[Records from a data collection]
+ + + + +

(* ===== verification/RouteProofs.v ===== *)
(** * The routing socket functions read what the kernel wrote

    A message is encoded as the kernel does it: a header with the length, the type
    and the bits of the addresses present, then the addresses, each padded to a
    multiple of eight bytes.  The functions of libroute find the addresses of
    every such message, translate interface names and indexes into each other,
    and list the interfaces inside one block of memory. *)
From stdpp Require Import base list numbers strings gmap.
From S2P Require Import Prelude InetAddr InetV4 Checksum Cnum Sys Error Wrap StreamIO SockAddr Bytes Route.
Import Cksum Route.

Module RouteProofs.

(** ** The encoding *)

(** An address is padded to a multiple of eight bytes. *)
Definition pad8 (n : nat) : nat := Z.to_nat ((8 - Z.of_nat n mod 8) mod 8).
Definition padded (a : list Z) : list Z := a ++ replicate (pad8 (length a)) 0.
(** Its first byte is its length, or 0 in an address of at most eight bytes. *)
Definition addr_ok (a : list Z) : Prop :=
  exists l, a !! 0%nat = Some l /\ is_byte l /\ (l = Z.of_nat (length a) \/ (l = 0 /\ (length a <= 8)%nat)).

Fixpoint bits (slots : list (option (list Z))) : Z :=
  match slots with
  | [] => 0
  | s :: slots => (match s with Some _ => 1 | None => 0 end) + 2 * bits slots
  end.
Definition enc_slots (slots : list (option (list Z))) : list Z :=
  slots ≫= fun s => match s with Some a => padded a | None => [] end.

(** Where the addresses are, the first at [sa]. *)
Fixpoint offsets (sa : Z) (slots : list (option (list Z))) : list (option Z) :=
  match slots with
  | [] => []
  | None :: slots => None :: offsets sa slots
  | Some a :: slots => Some sa :: offsets (sa + Z.of_nat (length (padded a))) slots
  end.

Lemma land_bit a i : 0 <= i -> (Z.land a (Z.shiftl 1 i) =? 0) = negb (Z.testbit a i).
Proof.
  intros Hi. assert (Z.land a (Z.shiftl 1 i) = if Z.testbit a i then 2 ^ i else 0) as ->.
  { apply Z.bits_inj'. intros m Hm. rewrite Z.land_spec, Z.shiftl_1_l, Z.pow2_bits_eqb by done.
    destruct (Z.eqb_spec i m) as [->|Hne].
    - destruct (Z.testbit a m); [by rewrite Z.pow2_bits_true|by rewrite Z.bits_0].
    - rewrite andb_false_r. destruct (Z.testbit a i); [by rewrite Z.pow2_bits_false|by rewrite Z.bits_0]. }
  destruct (Z.testbit a i); [|done]. apply Z.eqb_neq. pose proof (Z.pow_pos_nonneg 2 i). lia.
Qed.

Lemma bits_range slots : 0 <= bits slots < 2 ^ Z.of_nat (length slots).
Proof.
  induction slots as [|s slots IH]; cbn [bits length]; [lia|]. rewrite Nat2Z.inj_succ, Z.pow_succ_r by lia. destruct s; lia.
Qed.

Lemma bits_testbit slots (i : nat) : Z.testbit (bits slots) (Z.of_nat i) = match slots !! i with Some (Some _) => true | _ => false end.
Proof.
  revert i. induction slots as [|s slots IH]; intros [|i]; cbn [bits]; try by rewrite Z.bits_0.
  - destruct s; [by rewrite Z.add_comm, Z.testbit_odd_0|]. by rewrite Z.add_0_l, Z.testbit_even_0.
  - rewrite Nat2Z.inj_succ. destruct s; [rewrite Z.add_comm, Z.testbit_odd_succ by lia|rewrite Z.add_0_l, Z.testbit_even_succ by lia]; apply IH.
Qed.

Lemma roundup_pad l : is_byte l -> ROUNDUP l 8 = l + (8 - l mod 8) mod 8.
Proof.
  intros Hl. assert (forallb (fun l => ROUNDUP l 8 =? l + (8 - l mod 8) mod 8) (seqZ 0 256) = true) as H by (by vm_compute).
  rewrite forallb_forall in H. apply Z.eqb_eq, H, list_elem_of_In, elem_of_seqZ. unfold is_byte in Hl. lia.
Qed.

Lemma next_sa pre a post sa : addr_ok a -> sa = Z.of_nat (length pre) ->
  NEXT_SA (pre ++ padded a ++ post) sa = Some (sa + Z.of_nat (length (padded a))).
Proof.
  intros (l & Hl & Hb & Hlen) ->. unfold NEXT_SA. destruct a as [|l' a]; [done|]. injection Hl as ->.
  unfold padded at 1. cbn [app]. rewrite aread_app by done. cbn [mbind option_bind].
  unfold padded. rewrite length_app, length_replicate. unfold pad8. set (n := length (l :: a)) in *. do 2 f_equal.
  assert (1 <= Z.of_nat n) by (unfold n; cbn; lia). clearbody n. unfold sizeof_u_long.
  pose proof (Z.mod_pos_bound (8 - Z.of_nat n mod 8) 8).
  destruct (Z.eqb_spec l 0) as [->|Hl0].
  - destruct Hlen as [|[_ Hlen]]; [lia|]. rewrite Nat2Z.inj_add, Z2Nat.id by lia. Z.div_mod_to_equations. lia.
  - destruct Hlen as [->|[-> _]]; [|done]. rewrite roundup_pad by done. lia.
Qed.

Lemma rtaddrs_loop_run slots : forall n i addrs pre post sa,
  n = length slots -> 0 <= i -> sa = Z.of_nat (length pre) ->
  (forall j, (j < n)%nat -> Z.testbit addrs (i + Z.of_nat j) = match slots !! j with Some (Some _) => true | _ => false end) ->
  (forall a, Some a ∈ slots -> addr_ok a) ->
  rtaddrs_loop n i addrs sa (pre ++ enc_slots slots ++ post) = Some (offsets sa slots).
Proof.
  induction slots as [|s slots IH]; intros n i addrs pre post sa -> Hi Hsa Hbits Hok; [done|]. cbn [length rtaddrs_loop].
  pose proof (Hbits 0%nat ltac:(cbn; lia)) as H0. cbn in H0. rewrite Z.add_0_r in H0. rewrite land_bit, H0, negb_involutive by done.
  assert (forall j, (j < length slots)%nat -> Z.testbit addrs (i + 1 + Z.of_nat j) =
    match slots !! j with Some (Some _) => true | _ => false end) as Hb'.
  { intros j Hj. pose proof (Hbits (S j) ltac:(cbn; lia)) as H. 
    trans (Z.testbit addrs (i + Z.of_nat (S j))); [f_equal; lia|exact H]. }
  assert (forall a, Some a ∈ slots -> addr_ok a) as Hok' by (intros a Ha; apply Hok; by right).
  destruct s as [a|]; cbn [enc_slots mbind list_bind offsets].
  - rewrite <- app_assoc, next_sa by (done || apply Hok; left). cbn [mbind option_bind].
    rewrite (app_assoc pre). rewrite (IH _ (i + 1) addrs (pre ++ padded a) post) by (done || lia || rewrite length_app; lia). done.
  - rewrite (IH _ (i + 1) addrs pre post) by (done || lia). done.
Qed.

(** ** Messages *)

(** An interface, and the sockaddr_dl that describes it. *)
Record iface := Iface { i_index : Z; i_name : list Z; i_type : Z; i_hw : list Z }.
Definition sdl_length (i : iface) : Z := 8 + Z.of_nat (length (i_name i)) + Z.of_nat (length (i_hw i)).
Definition enc_sdl `{Platform} (i : iface) : list Z :=
  [sdl_length i; AF_LINK] ++ store16 (i_index i) ++
  [i_type i; Z.of_nat (length (i_name i)); Z.of_nat (length (i_hw i)); 0] ++ i_name i ++ i_hw i.

Record iface_ok (i : iface) : Prop := {
  io_index : is_u16 (i_index i);
  io_name : Forall (fun c => c <> 0) (i_name i);
  io_len : sdl_length i < 256 }.

(** A message: its type, the rest of its header, the addresses before and after
    that of the interface, and the interface. *)
Record rmsg := Rmsg {
  m_type : Z; m_rest : list Z; m_before : list (option (list Z)); m_ifp : option iface; m_after : list (option (list Z)) }.
Definition slots `{Platform} (m : rmsg) : list (option (list Z)) := m_before m ++ (enc_sdl <$> m_ifp m) :: m_after m.

Section Encode.
Context `{HP : Platform} `{HL : RouteLayout}.

Definition body_of (m : rmsg) : list Z := store32 (bits (slots m)) ++ m_rest m ++ enc_slots (slots m).
Definition msglen (m : rmsg) : Z := 4 + Z.of_nat (length (body_of m)).
Definition enc_msg (m : rmsg) : list Z := store16 (msglen m) ++ [5; m_type m] ++ body_of m.
Definition enc_msgs (ms : list rmsg) : list Z := ms ≫= enc_msg.

(** The interface of a message about an interface. *)
Definition iface_of (m : rmsg) : option iface := if m_type m =? RTM_IFINFO then m_ifp m else None.
Definition ifaces (ms : list rmsg) : list iface := omap iface_of ms.

Record msg_ok (m : rmsg) : Prop := {
  mo_len : msglen m < 65536;
  mo_hdr : m_type m = RTM_IFINFO -> 8 + Z.of_nat (length (m_rest m)) = sizeof_if_msghdr;
  mo_before : length (m_before m) = 4%nat;
  mo_after : length (m_after m) = 3%nat;
  mo_addrs : forall a, Some a ∈ m_before m ++ m_after m -> addr_ok a;
  mo_ifp : forall i, m_ifp m = Some i -> iface_ok i }.

Lemma store32_length z : length (store32 z) = 4%nat.
Proof. unfold store32. by rewrite host_order_length, le_bytes_length. Qed.
Lemma enc_msg_length m : Z.of_nat (length (enc_msg m)) = msglen m.
Proof. unfold enc_msg, msglen. rewrite !length_app, store16_length. cbn [length]. lia. Qed.
Lemma msglen_min m : 8 + Z.of_nat (length (m_rest m)) + Z.of_nat (length (enc_slots (slots m))) = msglen m.
Proof. unfold msglen, body_of. rewrite !length_app, store32_length. lia. Qed.
Lemma enc_sdl_length i : Z.of_nat (length (enc_sdl i)) = sdl_length i.
Proof. unfold enc_sdl, sdl_length. rewrite !length_app, store16_length. cbn [length]. lia. Qed.

Lemma enc_sdl_ok i : iface_ok i -> addr_ok (enc_sdl i).
Proof.
  intros [_ _ Hl]. exists (sdl_length i). split; [done|]. split; [|left; by rewrite enc_sdl_length].
  unfold is_byte. split; [unfold sdl_length; lia|done].
Qed.

Lemma slots_ok m a : msg_ok m -> Some a ∈ slots m -> addr_ok a.
Proof.
  intros Hm Ha. unfold slots in Ha. rewrite elem_of_app, elem_of_cons in Ha. destruct Ha as [Ha|[Ha|Ha]].
  - apply (mo_addrs _ Hm). apply elem_of_app. by left.
  - destruct (m_ifp m) as [i|] eqn:E; [|done]. injection Ha as ->. apply enc_sdl_ok. by apply (mo_ifp _ Hm).
  - apply (mo_addrs _ Hm). apply elem_of_app. by right.
Qed.

(** Finding the address of the interface in a list of slots. *)
Lemma offsets_lookup sa sl1 sl2 a : exists mid,
  offsets sa (sl1 ++ Some a :: sl2) !! length sl1 = Some (Some (sa + Z.of_nat (length mid))) /\
  enc_slots (sl1 ++ Some a :: sl2) = mid ++ padded a ++ enc_slots sl2.
Proof.
  revert sa. induction sl1 as [|[b|] sl1 IH]; intros sa; cbn [app offsets length].
  - exists []. cbn. by rewrite Z.add_0_r.
  - destruct (IH (sa + Z.of_nat (length (padded b)))) as (mid & H1 & H2). exists (padded b ++ mid).
    split; [etransitivity; [exact H1|do 2 f_equal; rewrite length_app; lia]|].
    unfold enc_slots in *. cbn [mbind list_bind]. rewrite H2, <- app_assoc. done.
  - destruct (IH sa) as (mid & H1 & H2). exists mid. by split.
Qed.
Lemma offsets_none sa sl1 sl2 : offsets sa (sl1 ++ None :: sl2) !! length sl1 = Some None.
Proof. revert sa. induction sl1 as [|[b|] sl1 IH]; intros sa; [done| |]; cbn; apply IH. Qed.

Lemma slots_length m : msg_ok m -> length (slots m) = 8%nat.
Proof. intros Hm. unfold slots. rewrite length_app. cbn. by rewrite (mo_before _ Hm), (mo_after _ Hm). Qed.

(** get_rtaddrs on the addresses of a message. *)
Lemma get_rtaddrs_slots m pre post sa : msg_ok m -> sa = Z.of_nat (length pre) ->
  get_rtaddrs (bits (slots m)) sa (pre ++ enc_slots (slots m) ++ post) = Some (offsets sa (slots m)).
Proof.
  intros Hm Hsa. unfold get_rtaddrs. apply rtaddrs_loop_run; try done.
  - by rewrite slots_length.
  - intros j Hj. rewrite Z.add_0_l. apply bits_testbit.
  - intros a. by apply slots_ok.
Qed.

Lemma bits_u32 m : msg_ok m -> is_u32 (bits (slots m)).
Proof.
  intros Hm. pose proof (bits_range (slots m)) as H. rewrite slots_length in H by done. change (2 ^ Z.of_nat 8) with 256 in H. unfold is_u32. lia.
Qed.

Lemma aread32_app l w r off : is_u32 w -> off = Z.of_nat (length l) -> aread32 (l ++ store32 w ++ r) off = Some w.
Proof.
  intros Hw ->. unfold aread32. rewrite asub_app by (done || by rewrite store32_length). cbn [mbind option_bind].
  by rewrite load32_store32.
Qed.

(** A message in the buffer, and where its fields are. *)
Section Message.
Context (m : rmsg) (pre post : list Z) (Hm : msg_ok m).
Let buf := pre ++ enc_msg m ++ post.
Let next := Z.of_nat (length pre).

Lemma msg_len : aread16 buf next = Some (msglen m).
Proof.
  unfold buf, enc_msg. rewrite <- !app_assoc. apply aread16_app; [|done].
  split; [pose proof (msglen_min m); lia|apply (mo_len _ Hm)].
Qed.
Lemma msg_type : aread buf (next + 3) = Some (m_type m).
Proof.
  unfold buf, enc_msg. rewrite <- !app_assoc. change ([5; m_type m] ++ ?x) with ([5] ++ m_type m :: x).
  rewrite (app_assoc _ [5]), (app_assoc pre). apply aread_app. rewrite !length_app, store16_length. cbn. lia.
Qed.
Lemma msg_addrs : aread32 buf (next + 4) = Some (bits (slots m)).
Proof.
  unfold buf, enc_msg, body_of. rewrite <- !app_assoc, (app_assoc _ [5; m_type m]), (app_assoc pre).
  apply aread32_app; [by apply bits_u32|]. rewrite !length_app, store16_length. cbn. lia.
Qed.

Context {K : Type} `{HK : !Kernel K}.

+ + + + +

Work required: Starting at the line above that contains "Definition iface_of (m", write out each line exactly until the line that contains "mo_after : length (m_after m) = 3%nat;" has been written, and stop there.

Exercise output:
Definition iface_of (m : rmsg) : option iface := if m_type m =? RTM_IFINFO then m_ifp m else None.
Definition ifaces (ms : list rmsg) : list iface := omap iface_of ms.

Record msg_ok (m : rmsg) : Prop := {
  mo_len : msglen m < 65536;
  mo_hdr : m_type m = RTM_IFINFO -> 8 + Z.of_nat (length (m_rest m)) = sizeof_if_msghdr;
  mo_before : length (m_before m) = 4%nat;
  mo_after : length (m_after m) = 3%nat;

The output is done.